J Adolphs et al. Eur Surg Res. 2005 Jan-Feb.

Abstract

The widespread use of neuraxial anaesthesia increases the need for animal models to evaluate therapeutic prospects, mechanisms and risks of this technique. As a methodological prerequisite, we characterised the sympathetic blockade after different modes of neuraxial anaesthesia with regard to segments supplying the splanchnic region. Under haemodynamic monitoring, lidocaine 2% or saline were infused via intrathecal (10 microl), lumbar epidural (10 and 30 microl) or thoracic epidural (10 and 30 microl) catheters. Segmental spread of neuraxially infused local anaesthetic was assessed using methylene blue. Mean arterial blood pressure decreased more severely after neuraxial lidocaine in thoracic epidural (10 and 30 microl) compared to high-volume (30 microl anaesthesia animals. Determination of the sympathetic blockade by means of laser Doppler perfusion imaging was restricted to the paws due to a higher density of subcutaneous blood vessels as compared to the abdominal wall (mean +/- SD: 3.93 +/- 0.06 vs. 1.35 +/- 0.05/384 mm(2), p < 0.05).
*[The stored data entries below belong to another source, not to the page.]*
#[local] Instance log_Appender : Appender log_appender := {|
  ap_Add l t v a := ((assign l, None), mkLog (lg_done a) (lg_cur a ++ [(l, t, v)]));
  ap_AddFast l ref t v a :=
    if found a ref then (None, mkLog (lg_done a) (lg_cur a ++ [(l, t, v)])) else (Some ErrNotFound, a);
  ap_Commit a := (None, mkLog (lg_done a ++ [lg_cur a]) []);
  ap_Rollback a := (None, mkLog (lg_done a) [])
|}.

Definition Open (st : list (list call)) : option log_appender := Some (mkLog st []).

(** * What a scrape writes *)

(** The label set a metric's text stands for. *)
Variable text : string -> Labels.

Definition is_report (s : string) : bool := last_index s 255 =? Z.of_nat (String.length s) - 1.

(** Samples as the parser yields them: their labels are those of their text,
    which does not end like the names of the report samples; relabelling does
    not panic; an explicit timestamp is not too far ahead. *)
Definition good_entry (max : Z) (e : pentry) : Prop :=
  p_lset e = text (p_met e) /\ is_report (p_met e) = false /\ sampleMutator (p_lset e) <> None /\
  match p_tp e with Some t => t <= max | None => True end.

(** The sample written for an entry, if it is not dropped. *)
Definition sample_call (defTime : Z) (e : pentry) : option call :=
  match sampleMutator (p_lset e) with
  | Some (Some l) => Some (l, default defTime (p_tp e), p_v e)
  | _ => None
  end.

(** The series of the samples without a timestamp, by the hash of the labels
    they were exposed with. *)
Definition see (m : gmap Z Labels) (e : pentry) : gmap Z Labels :=
  match p_tp e, sampleMutator (p_lset e) with
  | None, Some (Some l) => <[Hash (p_lset e) := l]> m
  | _, _ => m
  end.
Definition seen (es : list pentry) : gmap Z Labels := foldl see ∅ es.

(** Staleness markers for the series of one scrape that another does not have. *)
Definition markers (t : Z) (prev cur : gmap Z Labels) : list call :=
  map (fun hl => (hl.2, t, StaleNaN)) (map_to_list (prev ∖ cur)).

Definition report_call (t : Z) (s : string) (v : float64) : call :=
  (reportSampleMutator [mkLabel MetricName (str_take (String.length s - 1) s)], t, v).

Definition report_calls (k : tick) (scraped added : Z) (ok : bool) : list call :=
  let t := Alerting.FromTime (tk_start k) in
  [report_call t scrapeHealthMetricName (if ok then of_Z 1 else of_Z 0);
   report_call t scrapeDurationMetricName (Seconds (tk_duration k));
   report_call t scrapeSamplesMetricName (of_Z scraped);
   report_call t samplesPostRelabelMetricName (of_Z added)].

(** The two batches of a tick after a scrape that saw the series [prev], and
    the series it saw: its samples when it succeeded, in order, and behind them
    markers for the series of [prev] it did not see; and its report. *)
Definition tick_batches (prev : gmap Z Labels) (k : tick) : list (list call * list call) * gmap Z Labels :=
  let t := Alerting.FromTime (tk_start k) in
  let '(es, ok) := match tk_answer k with Ok (es, None) => (es, true) | Ok (es, Some _) => (es, false) | Err _ => ([], false) end in
  let samples := omap (sample_call t) es in
  let report := report_calls k (Z.of_nat (length es)) (Z.of_nat (length samples)) ok in
  ([(if ok then samples else [], markers t prev (seen es)); (report, [])], seen es).

Fixpoint history (prev : gmap Z Labels) (ks : list tick) : list (list call * list call) :=
  match ks with
  | [] => []
  | k :: ks' => let r := tick_batches prev k in r.1 ++ history r.2 ks'
  end.

(** Ticks whose appenders are made after the scrape started, or up to ten
    minutes before, and whose samples are good. *)
Definition max_time (k : tick) : Z := Alerting.FromTime (tk_now k + maxAheadTime).
Definition good_tick (k : tick) : Prop :=
  Alerting.FromTime (tk_start k) <= max_time k /\
  match tk_answer k with Ok (es, _) => Forall (good_entry (max_time k)) es | Err _ => True end.

(** * The cache *)

(** Entries of the cache belong to their text, and dropped texts are dropped. *)
Definition entry_ok (met : string) (e : cacheEntry) : Prop :=
  if is_report met then ce_lset e = reportSampleMutator [mkLabel MetricName (str_take (String.length met - 1) met)]
  else ce_hash e = Hash (text met) /\ sampleMutator (text met) = Some (Some (ce_lset e)).

Record cache_ok (c : scrapeCache) : Prop := {
  ok_entries : map_Forall entry_ok (c_entries c);
  ok_dropped : map_Forall (fun met _ => sampleMutator (text met) = Some None) (c_dropped c)
}.

(** Two caches that track the same series. *)
Definition same_series (c c' : scrapeCache) : Prop := seriesCur c' = seriesCur c /\ seriesPrev c' = seriesPrev c.

Lemma get_ok met c : cache_ok c ->
  cache_ok (get met c).2 /\ same_series c (get met c).2 /\ match (get met c).1 with Some e => entry_ok met e | None => True end.
Proof.
  intros [E D]. unfold get. destruct (c_entries c !! met) as [e|] eqn:L; [|by repeat split].
  pose proof (map_Forall_lookup_1 _ _ _ _ E L) as Oe.
  assert (O : entry_ok met (mkEntry (ce_ref e) (c_iter c) (ce_hash e) (ce_lset e))).
  { unfold entry_ok in *. cbn. by destruct (is_report met). }
  split; [|by repeat split]. split; [|done]. cbn. by apply map_Forall_insert_2.
Qed.
(** ** Every operation keeps targets and loops in line *)

Lemma reload_loops_spec hs sp : Forall (fun hl => hl.1 ∈ dom (sp_loops sp)) hs ->
  sp_targets (reload_loops hs sp).1 = sp_targets sp /\ dom (sp_loops (reload_loops hs sp).1) = dom (sp_loops sp).
Proof.
  revert sp. induction hs as [|[h l] hs IH]; intros sp F; [done|]. apply Forall_cons in F as [Hh F]. cbn [reload_loops].
  set (sp1 := mkPool _ _ _ _ _). destruct (IH sp1) as [T L].
  - cbn. rewrite dom_insert_L. apply (Forall_impl _ _ _ F). set_solver.
  - destruct (reload_loops hs sp1) as [sp2 evs]. cbn [fst] in *. rewrite T, L. cbn. rewrite dom_insert_L. set_solver.
Qed.

Lemma pool_reload_in_sync cfg sp : in_sync sp -> in_sync (pool_reload cfg sp).1.
Proof.
  intros [D F]. unfold pool_reload. destruct (reload_loops_spec (map_order (sp_loops sp)) (mkPool cfg (sp_targets sp) (sp_dropped sp) (sp_loops sp) (sp_next sp)))
    as [T L].
  - apply Forall_forall. intros [h l] I. apply elem_of_map_order in I. cbn. by apply elem_of_dom_2 in I.
  - split; [by rewrite T, L|by rewrite T].
Qed.

Lemma pool_stop_in_sync sp : in_sync sp -> in_sync (pool_stop sp).1.
Proof.
  intros [D F]. assert (E : forall V (m : gmap Z V), dom m = dom (sp_loops sp) -> foldr base.delete m (map fst (map_order (sp_loops sp))) = ∅).
  { intros V m E. apply map_eq. intros h. rewrite delete_list_lookup, lookup_empty. destruct (decide _) as [|N]; [done|].
    apply not_elem_of_dom. rewrite E. intros [l L]%elem_of_dom. apply N, list_elem_of_fmap. exists (h, l). split; [done|].
    by apply elem_of_map_order. }
  split; cbn; rewrite !E by done; [done|apply map_Forall_empty].
Qed.

(** ** The manager *)

(** Loops as a configuration would start them. *)
Definition current (cfg : ScrapeConfig) (l : loop) : Prop :=
  lp_interval l = ScrapeInterval cfg /\ lp_timeout l = ScrapeTimeout cfg /\ lp_limit l = SampleLimit cfg /\
  lp_honor l = HonorLabels cfg /\ lp_mrc l = MetricRelabelConfigs cfg.
Definition pool_ok (sp : scrapePool) : Prop := in_sync sp /\ map_Forall (fun _ l => current (sp_config sp) l) (sp_loops sp).

Lemma sync_add_current ts sp unique : map_Forall (fun _ l => current (sp_config sp) l) (sp_loops sp) ->
  map_Forall (fun _ l => current (sp_config sp) l) (sp_loops (sync_add target_hash ts sp unique).1.1).
Proof.
  revert sp unique. induction ts as [|t ts IH]; intros sp unique F; cbn [sync_add]; [done|]. destruct (sp_targets sp !! hash t) as [old|].
  - set (sp1 := mkPool _ _ _ _ _). exact (IH sp1 _ F).
  - set (sp1 := mkPool _ _ _ _ _). specialize (IH sp1 ({[hash t]} ∪ unique)). destruct (sync_add _ ts sp1 _) as [[sp2 u] evs]. cbn [fst] in *.
    apply IH. cbn. apply map_Forall_insert_2; [by repeat split|done].
Qed.
(** C39: a provider that has received an update, with at least one group that
    is not nil, when [ApplyConfig] cancels it still writes it: once it has, the
    map that is sent has the job again, with the provider's groups, even if the
    job is in no configuration any more. And from then on until the next
    [ApplyConfig], whatever the goroutines do, every map that the receiver gets
    has a group of each of the update's sources for the job - but for a map
    that an updater was already sending. *)
Theorem stale_groups_return (m : @Manager D) (i : nat) (p : provider) (tgs : list (option TargetGroup)) (g : TargetGroup)
  (cfg : gmap string (ServiceDiscoveryConfig D))
  (P : providers m !! i = Some p) (PH : pr_phase p = Received tgs) (G : Some g ∈ tgs) :
  exists m', run [Apply cfg; Update i] m = Some m' /\
    (exists gs, allGroups (targets m') !! (pr_key p).1 = Some gs /\ gs ≡ₚ values (latest tgs)) /\
    forall evs m'', no_apply evs -> run evs m' = Some m'' ->
      exists tss, synced m'' = synced m ++ tss /\
        Forall (fun ts => (exists u, u ∈ updaters m /\ up_phase u = Sending ts) \/ has_sources (pr_key p).1 (dom (latest tgs)) ts) tss.
Proof.
  cbn [run step]. cbn. rewrite ApplyConfig_eq. unfold start_all, cancelDiscoverers. cbn [providers done updaters targets recentlyUpdated synced].
  assert (Ep : (map cancel_provider (providers m) ++ map (fun kw => mkProvider kw.1 kw.2 (done m) Waiting) (new_providers cfg)) !! i = Some (cancel_provider p)).
  { rewrite lookup_app_l by (rewrite length_map; by eapply lookup_lt_Some). by rewrite list_lookup_map, P. }
  rewrite Ep. cbn. rewrite PH. eexists. split; [done|]. cbn.
  set (t := updateGroup (pr_key p) tgs ∅).
  assert (F : filled [pr_key p] t) by (apply updateGroup_filled; [apply list_elem_of_here|intros k v; by rewrite lookup_empty]).
  assert (V : view t (pr_key p) = latest tgs).
  { unfold t. rewrite updateGroup_view, decide_True by done. unfold view. by rewrite lookup_empty. }
  assert (NE : latest tgs <> ∅) by (by apply (latest_nonempty _ g)).
  assert (GP : groups_of (pr_key p).1 (map_order t) ≡ₚ values (latest tgs)).
  { rewrite (groups_of_filled _ [pr_key p]) by (done || apply NoDup_singleton). unfold groups_of. cbn [map concat].
    rewrite decide_True by done. cbn. by rewrite app_nil_r, V. }
  split.
  - rewrite (allGroups_lookup [pr_key p]) by done. destruct (groups_of _ _) as [|x xs] eqn:EG; [|by eexists].
    exfalso. apply Permutation_nil in GP. apply NE, map_to_list_empty_iff. pose proof (map_order_perm _ _ (latest tgs)) as MP. unfold values in GP.
    destruct (map_order (latest tgs)); [by apply Permutation_nil in MP|done].
  - intros evs m'' NA R. apply (run_carries (pr_key p) (dom (latest tgs)) (fun ts => exists u, u ∈ updaters m /\ up_phase u = Sending ts)) in R;
      [done|done|by rewrite dom_empty_iff_L|]. split; cbn [targets updaters].
    + intros k v L. by destruct (F k v L).
    + intros s [x L]%elem_of_dom. rewrite V. exists x. split; [done|]. unfold latest in L. by apply (keep_latest_keyed tgs ∅) in L.
    + intros u ts Hu Pu. left. apply elem_of_app in Hu as [(u' & -> & Hu)%list_elem_of_fmap|(kw & -> & _)%list_elem_of_fmap]; [by exists u'|done].
Qed.
End stale.

(** * Runs *)

#[local] Existing Instances literal_regexp literal_replace zero_md5 any_print tree_order.

Definition static_config (groups : list TargetGroup) : ServiceDiscoveryConfig unit :=
  mkSDConfig [] [] [] [] [] [] [] [] [] [] [] [] groups.
Definition host_group (host : string) : TargetGroup := mkTargetGroup [{["__address__" := host]}] ∅ "".
Definition sent_group (host : string) : TargetGroup := mkTargetGroup [{["__address__" := host]}] ∅ "0".

Definition config_a : gmap string (ServiceDiscoveryConfig unit) := {["a" := static_config [host_group "h:1"]]}.
(** Job [a] without its mechanism, and a job [b]. *)
Definition config_b : gmap string (ServiceDiscoveryConfig unit) :=
  {["a" := static_config []; "b" := static_config [host_group "h:2"]]}.

Definition delivery (i : nat) (host : string) : list (@event unit) :=
  [Receive i [Some (sent_group host)]; Update i; SetFlag i; Closed i; Tick i; Discovery.Sync i].

Definition after_a : option (@Manager unit) := run (Apply config_a :: delivery 0 "h:1") NewManager.

Lemma discovery_delivers_witness :
  exists m ts, after_a = Some m /\ last (synced m) = Some ts /\ default [] (ts !! "a") ≡ₚ [sent_group "h:1"].
Proof.
  assert (E : exists m, after_a = Some m /\ recentlyUpdated m = false /\ Forall (fun p => pr_phase p = Waiting \/ pr_phase p = Returned) (providers m)).
  { eexists. split; [vm_compute; reflexivity|]. split; [reflexivity|].
    apply List.Forall_cons; [right; reflexivity|apply List.Forall_nil]. }
  destruct E as (m & E & Q & QP).
  assert (NA : no_apply (delivery 0 "h:1")) by (intros cfg I; repeat (apply elem_of_cons in I as [I|I]; [discriminate I|]); by apply elem_of_nil in I).
  destruct (discovery_delivers [] (delivery 0 "h:1") NewManager m config_a eq_refl (List.Forall_nil _) E NA Q QP) as [N|(ts & L & H)].
  - specialize (N 0%nat ltac:(vm_compute; lia)). exfalso. apply (f_equal (.!! "0")) in N. vm_compute in N. discriminate N.
  - exists m, ts. split; [exact E|]. split; [exact L|]. rewrite (H "a"). vm_compute. reflexivity.
Defined.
Only high-volume (30 microl) lumbar and thoracic epidural anaesthesia (10 and 30 microl) increased skin perfusion in both hind and front paws. This extensive sympathetic blockade was demonstrated to include splanchnic segments using thermography. Segmental spread of methylene blue did not closely correspond to laser Doppler findings and should be interpreted as minimum rather than exact epidural spread of local anaesthetic.